Peripheral neuropathy, characterised by tingling, numbness, weakness, or searing pain, affects an estimated 2–8% of the general population and more than 14% of those over 40. Nearly one-third of cases are associated with type 2 diabetes, making it one of the most prevalent and severe diabetic complications. 

The mouse study focused on a gene called Shmt1, which helps the body produce fundamental DNA building blocks. Researchers discovered that mice with decreased activity of this gene experienced not only neural tube abnormalities (severe birth malformations of the brain and spine) but also early symptoms of peripheral neuropathy. This result shows that the same biological flaw might impact nerve development before birth and nerve maintenance decades later. 

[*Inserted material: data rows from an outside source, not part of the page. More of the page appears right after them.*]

(** * core-js-101, [src/05-objects-tasks.js]

    The three tasks of the file: the [Rectangle] constructor, the JSON
    helpers [getJSON] and [fromJSON], and the CSS selector builder.

    The builder is one object literal whose methods mutate [this] and return
    it; every method is embedded as a function from the builder's fields to
    an outcome that carries the fields after the call, whether the call
    returned or threw.  The JSON helpers are one line each over
    [JSON.stringify], [JSON.parse] and [Object.setPrototypeOf]; these runtime
    functions are embedded after ECMAScript. *)

From Stdlib Require Import String Ascii List Bool Arith Lia Floats NArith ZArith.
Import ListNotations.
Open Scope string_scope.
Set Warnings "-register-all".

(** ** The slice of the JavaScript runtime the builder relies on *)

Module Js.

(** What an array slot read can yield here: [undefined] (reading past the
    end), [null] (the placeholder the builder pushes) or a string. *)
Inductive value :=
| undefined
| null
| str (s : string).

(** [new Error(message)]; [new Error()] has the empty message. *)
Inductive exn :=
| Error (message : string).

(** ToBoolean on the values above: the empty string is falsy. *)
Definition truthy (v : value) : bool :=
  match v with
  | str s => negb (s =? "")
  | _ => false
  end.

(** [arr[arr.length - 1]]: the last slot, [undefined] on the empty array. *)
Definition last_slot (arr : list value) : value :=
  last arr undefined.

(** [v.match(/^[chars]/)] as a boolean: the first character of the string
    is one of [chars]. *)
Definition match_first (chars : list ascii) (v : value) : bool :=
  match v with
  | str (String c _) => existsb (Ascii.eqb c) chars
  | _ => false
  end.

(** [v.match(/^::/)] as a boolean. *)
Definition match_colon_colon (v : value) : bool :=
  match v with
  | str (String c1 (String c2 _)) => Ascii.eqb c1 ":" && Ascii.eqb c2 ":"
  | _ => false
  end.

Definition is_null (v : value) : bool :=
  match v with
  | null => true
  | _ => false
  end.

(** [arr[arr.indexOf(null)] = el]: the first [null] slot is overwritten;
    when there is none, [indexOf] is [-1] and the write lands on the
    property ["-1"], which is no element of the array. *)
Fixpoint assign_at_indexOf_null (arr : list value) (el : value) : list value :=
  match arr with
  | [] => []
  | null :: rest => el :: rest
  | v :: rest => v :: assign_at_indexOf_null rest el
  end.

(** The text a slot contributes to [arr.join('')]: [null] and [undefined]
    contribute nothing. *)
Definition slot_text (v : value) : string :=
  match v with
  | str s => s
  | _ => ""
  end.

(** [arr.join('')]. *)
Definition join (arr : list value) : string :=
  String.concat "" (map slot_text arr).

End Js.

(** ** [Rectangle] *)

Module RectangleTask.

(** A JavaScript number is an IEEE 754 binary64 value, and so is a
    primitive [float]; [*] on numbers is [PrimFloat.mul]. *)
Definition number := float.

(** The own data properties [new Rectangle(width, height)] creates. *)
Record rectangle := {
  width : number;
  height : number
}.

Simply put, nerves require ongoing repair, much as electrical cables require proper insulation. DNA creation is required for the repair process. When it is interrupted, nerves are more sensitive to harm. 

The researchers also investigated if folic acid could protect nerve health. Mice fed a high-folic-acid diet were protected from nerve injury, even if they had diabetes. Nerve signal speed, an important indicator of nerve health in diabetic mice, improved considerably. The researchers pointed out, "These results indicate a special nutritional requirement for folic acid in diabetes and implicate impaired de novo thymidylate synthesis in PN." 

In simple terms, the result suggests that diabetes may make the body need more folic acid to keep nerve cells working properly. 

The study also found big differences between men and women. Female mice with the Shmt1 deficiency sustained more severe nerve damage compared to males. Further research showed that male mice activated natural defensive mechanisms that help nerves recover, while female mice did not respond as well. 

In another unexpected discovery, uridine, a dietary component that has been related to birth abnormalities in the past, harmed the nerves of healthy mice. In women, it reduced myelin, the protective layer around nerves, by more than 40%. The consequence is like taking the insulation off a wire, which makes signals weaker or fail. 

Although the study was performed on animals and cannot be directly extrapolated to humans, scientists believe it offers valuable insights. It suggests that nerve damage from diabetes is not inevitable and that nutrition, especially folic acid, can aid in its prevention alongside standard diabetes treatment. 

The results pave the way for forthcoming human investigations and pose a critical inquiry: may individualised nutritional protocols eventually aid in preventing nerve damage prior to the manifestation of symptoms?